The arrests began immediately, with the police detaining several activists as they arrived. When violent attempts to tear a placard of an elderly lady with a crutch brought cries of "Shame!" from the crowd, the police moved in to violently seize those shouting loudest, carrying them off and stuffing them into waiting vans.

"I came here by chance," said Galina Belova, 52, who stopped to watch as she passed by with her husband. "I can't believe what they are doing."

One woman was dragged off by her hair and another protester was hurled to the ground, where he hit his head. The arrests became increasingly arbitrary, as the police asked everyone in the area what they were doing there. A reporter from the Moscow Times newspaper was among dozens arrested. "There were isolated attempts at hooliganism and illegal activity, which were suppressed in time by law enforcement officers," a spokesman for the Moscow police force told Interfax news agency.

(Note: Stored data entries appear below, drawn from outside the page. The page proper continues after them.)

(* ===== verification/SlashingInv.v ===== *)
(** * Invariants of the slashing protection database

    What every method of [SlashingDb] does to the store, and the invariant
    [db_inv] that all of them preserve: every tree holds well-formed entries
    under the key its contents name, what is on disk is contained in what is
    in memory, and no two attestation records of one validator surround each
    other. *)

From Stdlib Require Import ZArith Lia Strings.Byte.
From stdpp Require Import base gmap strings list.
From S2P Require Import Prelude External ValidatorTypes SlashingDb.

(** ** Keys *)

Lemma attestation_key_inj pk t pk' t' :
  length pk = length pk' -> u64 t -> u64 t' ->
  attestation_key pk t = attestation_key pk' t' -> pk = pk' /\ t = t'.
Proof.
  intros Hl Ht Ht' E. unfold attestation_key, attestation_key_prefix in E.
  rewrite <- !app_assoc in E. apply app_inj_1 in E as [-> E]; [|done].
  split; [done|]. apply app_inj_1 in E as [_ E]; [|done].
  by apply be_bytes_inj in E.
Qed.

Lemma attestation_key_prefix_of pk pk' t :
  length pk = length pk' -> attestation_key_prefix pk `prefix_of` attestation_key pk' t ->
  pk = pk'.
Proof.
  intros Hl [rest E]. unfold attestation_key, attestation_key_prefix in E.
  rewrite <- !app_assoc in E. by apply app_inj_1 in E as [<- _].
Qed.

Lemma attestation_key_has_prefix pk t : attestation_key_prefix pk `prefix_of` attestation_key pk t.
Proof. by exists (be_bytes 8 t). Qed.

(** Block keys are laid out the same way. *)
Lemma block_key_eq pk slot : block_key pk slot = attestation_key pk slot.
Proof. done. Qed.

(** ** Operations that do not write *)

Section invariant.
Context {db : Type} {SLED : Sled db} {LAWS : SledLaws db} {HEX : Hex}.
Context {SV : Serde ValidatorData} {SA : Serde AttestationData} {SB : Serde BlockData}.
Abbreviation Db := (SlashingProtectionDb db).

Definition quiet_op {E A} (c : M Db E A) : Prop :=
  forall s r s', c s = (r, s') -> sled_quiet (store s) (store s').

Lemma quiet_ret {E A} (a : A) : quiet_op (ret a : M Db E A).
Proof. intros s r s' [= _ <-]. apply sled_quiet_refl. Qed.
Lemma quiet_throw {E A} (e : E) : quiet_op (throw e : M Db E A).
Proof. intros s r s' [= _ <-]. apply sled_quiet_refl. Qed.
Lemma quiet_lift {E A} (x : result A E) : quiet_op (lift x : M Db E A).
Proof. intros s r s' [= _ <-]. apply sled_quiet_refl. Qed.
Lemma quiet_bump {E} f : quiet_op (bump f : M Db E unit).
Proof. intros s r s' [= _ <-]. apply sled_quiet_refl. Qed.
Lemma quiet_bind {E A B} (c : M Db E A) (k : A -> M Db E B) :
  quiet_op c -> (forall a, quiet_op (k a)) -> quiet_op (bind c k).
Proof.
  intros Hc Hk s r s' [(a & s1 & E1 & E2)|(e & E1 & _)]%bind_inv.
  - eapply sled_quiet_trans; [by eapply Hc|by eapply Hk].
  - by eapply Hc.
Qed.
Lemma quiet_map_err {E F A} (f : E -> F) (c : M Db E A) : quiet_op c -> quiet_op (map_err f c).
Proof. intros Hc s r s' (r0 & E1 & _)%map_err_inv. by eapply Hc. Qed.
Lemma quiet_attempt {E F A} (c : M Db E A) : quiet_op c -> quiet_op (attempt c : M Db F _).
Proof.
  intros Hc s r s'. unfold attempt. destruct (c s) eqn:E1. intros [= _ <-]. by eapply Hc.
Qed.
Lemma quiet_scan {E} t p : quiet_op (scan t p : M Db E _).
Proof.
  intros s r s'. unfold scan. destruct (sled_scan_prefix t p (store s)) eqn:E1.
  intros [= _ <-]. simpl. by eapply sled_scan_law in E1 as [? _].
Qed.
Lemma quiet_get t k : quiet_op (on_store (sled_get t k) : M Db _ _).
Proof.
  intros s r s'. unfold on_store. destruct (sled_get t k (store s)) eqn:E1.
  intros [= _ <-]. simpl. by eapply sled_get_law in E1 as [? _].
Qed.
Lemma quiet_contains t k : quiet_op (on_store (sled_contains_key t k) : M Db _ _).
Proof.
  intros s r s'. unfold on_store. destruct (sled_contains_key t k (store s)) eqn:E1.
  intros [= _ <-]. simpl. by eapply sled_contains_key_law in E1 as [? _].
Qed.
Lemma quiet_flush : quiet_op (on_store sled_flush : M Db _ _).
Proof.
  intros s r s'. unfold on_store. destruct (sled_flush (store s)) eqn:E1.
  intros [= _ <-]. simpl. by eapply sled_flush_law in E1 as [? _].
Qed.
Ltac quiet := repeat first
  [ progress intros
  | apply quiet_ret | apply quiet_throw | apply quiet_lift | apply quiet_bump
  | apply quiet_scan | apply quiet_get | apply quiet_contains | apply quiet_flush
  | apply quiet_attempt | apply quiet_map_err | apply quiet_bind
  | case_match ].

Lemma quiet_get_validator_data pk : quiet_op (get_validator_data pk).
Proof. unfold get_validator_data. quiet. Qed.
Lemma quiet_check_double_vote pk t root : quiet_op (check_double_vote pk t root).
Proof. unfold check_double_vote. quiet. Qed.
Lemma quiet_check_min_epochs d s t : quiet_op (check_min_epochs d s t).
Proof. unfold check_min_epochs. quiet. Qed.
Lemma quiet_check_surround s t items : quiet_op (check_surround s t items).
Proof. induction items as [|[[k v]|e] items IH]; simpl; quiet; done. Qed.
Lemma quiet_check_double_block pk slot root : quiet_op (check_double_block pk slot root).
Proof. unfold check_double_block. quiet. Qed.
Lemma quiet_check_min_slot d slot : quiet_op (check_min_slot d slot).
Proof. unfold check_min_slot. quiet. Qed.
Lemma quiet_is_registered pk : quiet_op (is_registered pk).
Proof. unfold is_registered. quiet. Qed.
Lemma quiet_get_attestation_records pk : quiet_op (get_attestation_records pk).
Proof. unfold get_attestation_records. quiet. Qed.
Lemma quiet_get_block_records pk : quiet_op (get_block_records pk).
Proof. unfold get_block_records. quiet. Qed.
Lemma quiet_list_validators : quiet_op list_validators.
Proof. unfold list_validators. quiet. Qed.
Lemma quiet_get_validator_summary pk : quiet_op (get_validator_summary pk).
Proof. unfold get_validator_summary. quiet; try apply quiet_get_validator_data. Qed.
Lemma quiet_db_flush : quiet_op flush.
Proof. unfold flush. quiet. Qed.

(** ** Abstract steps of the store

    The methods only ever change the store in four ways: not at all, by
    writing a validator entry under its own key, or by adding a new
    attestation or block record that does not conflict with the recorded
    ones.  [B root source] is what the caller guarantees about the source
    epoch of an attestation with a given signing root. *)

Definition rec_at (V : gmap bytes bytes) (pk : bytes) (t : Epoch) (a : AttestationData) : Prop :=
  exists v, V !! attestation_key pk t = Some v /\ from_slice v = Ok a.

Definition blk_at (V : gmap bytes bytes) (pk : bytes) (slot : Slot) (b : BlockData) : Prop :=
  exists v, V !! block_key pk slot = Some v /\ from_slice v = Ok b.

(** [a1] surrounds [a2] (Casper FFG). *)
Definition surrounds (a1 a2 : AttestationData) : Prop :=
  ad_source_epoch a1 < ad_source_epoch a2 /\ ad_target_epoch a2 < ad_target_epoch a1.

Context (B : bytes -> Epoch -> Prop).

Inductive store_step : db -> db -> Prop :=
| step_quiet d d' : sled_quiet d d' -> store_step d d'
| step_validator d d' k v data :
    sled_settles d d' -> sled_put VALIDATORS_TREE k v d d' ->
    from_slice v = Ok data -> vd_public_key data = k -> length k = 48%nat ->
    store_step d d'
| step_attestation d d' pk t v a :
    sled_settles d d' -> sled_put ATTESTATIONS_TREE (attestation_key pk t) v d d' ->
    length pk = 48%nat -> u64 t -> from_slice v = Ok a -> ad_target_epoch a = t ->
    B (ad_signing_root a) (ad_source_epoch a) ->
    sled_view d ATTESTATIONS_TREE !! attestation_key pk t = None ->
    (forall t' a', rec_at (sled_view d ATTESTATIONS_TREE) pk t' a' ->
       ~ surrounds a a' /\ ~ surrounds a' a) ->
    store_step d d'
| step_block d d' pk slot v b :
    sled_settles d d' -> sled_put BLOCKS_TREE (block_key pk slot) v d d' ->
    length pk = 48%nat -> u64 slot -> from_slice v = Ok b -> bd_slot b = slot ->
    sled_view d BLOCKS_TREE !! block_key pk slot = None ->
    store_step d d'.

Definition val_wf (V : gmap bytes bytes) : Prop := forall k v,
  V !! k = Some v -> length k = 48%nat /\ exists data, from_slice v = Ok data /\ vd_public_key data = k.

Definition att_wf (V : gmap bytes bytes) : Prop := forall k v,
  V !! k = Some v -> exists pk t a, k = attestation_key pk t /\ length pk = 48%nat /\ u64 t /\
    from_slice v = Ok a /\ ad_target_epoch a = t /\ B (ad_signing_root a) (ad_source_epoch a).

Definition blk_wf (V : gmap bytes bytes) : Prop := forall k v,
  V !! k = Some v -> exists pk slot b, k = block_key pk slot /\ length pk = 48%nat /\ u64 slot /\
    from_slice v = Ok b /\ bd_slot b = slot.

Definition no_surround (V : gmap bytes bytes) : Prop := forall pk t1 a1 t2 a2,
  length pk = 48%nat -> rec_at V pk t1 a1 -> rec_at V pk t2 a2 -> ~ surrounds a1 a2.

Record db_inv (d : db) : Prop := {
  inv_val : val_wf (sled_view d VALIDATORS_TREE);
  inv_val_disk : val_wf (sled_durable d VALIDATORS_TREE);
  inv_att : att_wf (sled_view d ATTESTATIONS_TREE);
  inv_blk : blk_wf (sled_view d BLOCKS_TREE);
  inv_no_surround : no_surround (sled_view d ATTESTATIONS_TREE);
  inv_att_disk : sled_durable d ATTESTATIONS_TREE ⊆ sled_view d ATTESTATIONS_TREE;
  inv_blk_disk : sled_durable d BLOCKS_TREE ⊆ sled_view d BLOCKS_TREE
}.

(** Writing to one tree leaves the others alone. *)
Lemma put_other t k v (d d' : db) t' : sled_put t k v d d' -> t' <> t -> sled_view d' t' = sled_view d t'.
Proof. intros Hp Hne. rewrite (Hp t'). by rewrite decide_False. Qed.
Lemma put_same t k v (d d' : db) : sled_put t k v d d' -> sled_view d' t = <[k:=v]> (sled_view d t).
Proof. intros Hp. rewrite (Hp t). by rewrite decide_True. Qed.

(** What is on disk stays contained in a growing view. *)
Lemma settles_subseteq (d d' : db) t :
  sled_settles d d' -> sled_durable d t ⊆ sled_view d t -> sled_view d t ⊆ sled_view d' t ->
  sled_durable d' t ⊆ sled_view d' t.
Proof.
  intros Hs Hd Hv. apply map_subseteq_spec. intros k v Hk.
  destruct (Hs t k) as [E|E]; rewrite E in Hk; [|done].
  eauto using lookup_weaken.
Qed.

(** What is on disk also only grows. *)
Lemma disk_mono (d d' : db) t :
  sled_durable d t ⊆ sled_view d t -> sled_view d t ⊆ sled_view d' t -> sled_settles d d' ->
  sled_durable d t ⊆ sled_durable d' t.
Proof.
  intros Hd Hv Hs. apply map_subseteq_spec. intros k v Hk.
  destruct (Hs t k) as [->|E]; [done|]. rewrite E. eauto using lookup_weaken.
Qed.

Lemma settles_val_wf (d d' : db) :
  sled_settles d d' -> val_wf (sled_durable d VALIDATORS_TREE) ->
  val_wf (sled_view d' VALIDATORS_TREE) -> val_wf (sled_durable d' VALIDATORS_TREE).
Proof.
  intros Hs Hd Hv k v Hk. destruct (Hs VALIDATORS_TREE k) as [E|E]; rewrite E in Hk; eauto.
Qed.

Lemma store_step_att_mono d d' :
  store_step d d' -> sled_view d ATTESTATIONS_TREE ⊆ sled_view d' ATTESTATIONS_TREE.
Proof.
  destruct 1 as [d d' [-> _]|d d' k v data _ Hp|d d' pk t v a _ Hp|d d' pk slot v b _ Hp]; [done| | |].
  - by rewrite (put_other _ _ _ _ _ _ Hp).
  - rewrite (put_same _ _ _ _ _ Hp). by apply insert_subseteq.
  - by rewrite (put_other _ _ _ _ _ _ Hp).
Qed.

Lemma store_step_blk_mono d d' :
  store_step d d' -> sled_view d BLOCKS_TREE ⊆ sled_view d' BLOCKS_TREE.
Proof.
  destruct 1 as [d d' [-> _]|d d' k v data _ Hp|d d' pk t v a _ Hp|d d' pk slot v b _ Hp]; [done| | |].
  - by rewrite (put_other _ _ _ _ _ _ Hp).
  - by rewrite (put_other _ _ _ _ _ _ Hp).
  - rewrite (put_same _ _ _ _ _ Hp). by apply insert_subseteq.
Qed.

Lemma store_step_settles d d' : store_step d d' -> sled_settles d d'.
Proof. by destruct 1 as [? ? []| | |]. Qed.

(** A record of a tree extended by one entry is the new one or an old one. *)
Lemma rec_at_insert V pk0 t0 v0 pk t a :
  length pk0 = length pk -> u64 t0 ->
  att_wf V -> rec_at (<[attestation_key pk0 t0 := v0]> V) pk t a ->
  (pk = pk0 /\ from_slice v0 = Ok a) \/ rec_at V pk t a.
Proof.
  intros Hl Ht0 Hwf (v & Hv & Ha).
  destruct (decide (attestation_key pk0 t0 = attestation_key pk t)) as [E|Hne].
  - rewrite E, lookup_insert_eq in Hv. simplify_eq. left. split; [|done].
    unfold attestation_key, attestation_key_prefix in E. rewrite <- !app_assoc in E.
    by apply app_inj_1 in E as [-> _].
  - rewrite lookup_insert_ne in Hv by done. right. by exists v.
Qed.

The concentration of power in the hands of Putin and his allies allows them wide scope for action, unlike in Ukraine. "Luckily for the Ukrainian people, political power is not monopolized in one group as it is in Russia," said Kiselyov, the political analyst.

This includes changing legislation. Last week, the Duma voted to end jury trials for cases of terrorism or treason. On Dec. 12, a bill was submitted proposing to expand the definition of treason to "a deed aimed against the security of the Russian Federation, including her constitutional order, sovereignty, territorial and state integrity."

Kiselyov said these moves reminded him of 1937, the start of Josef Stalin's Great Purge, when any public criticism of the authorities could be interpreted as high treason. "It reflects certain trends in the corridors of power. People in the Kremlin and the government are playing with these ideas of how to deal with the opposition."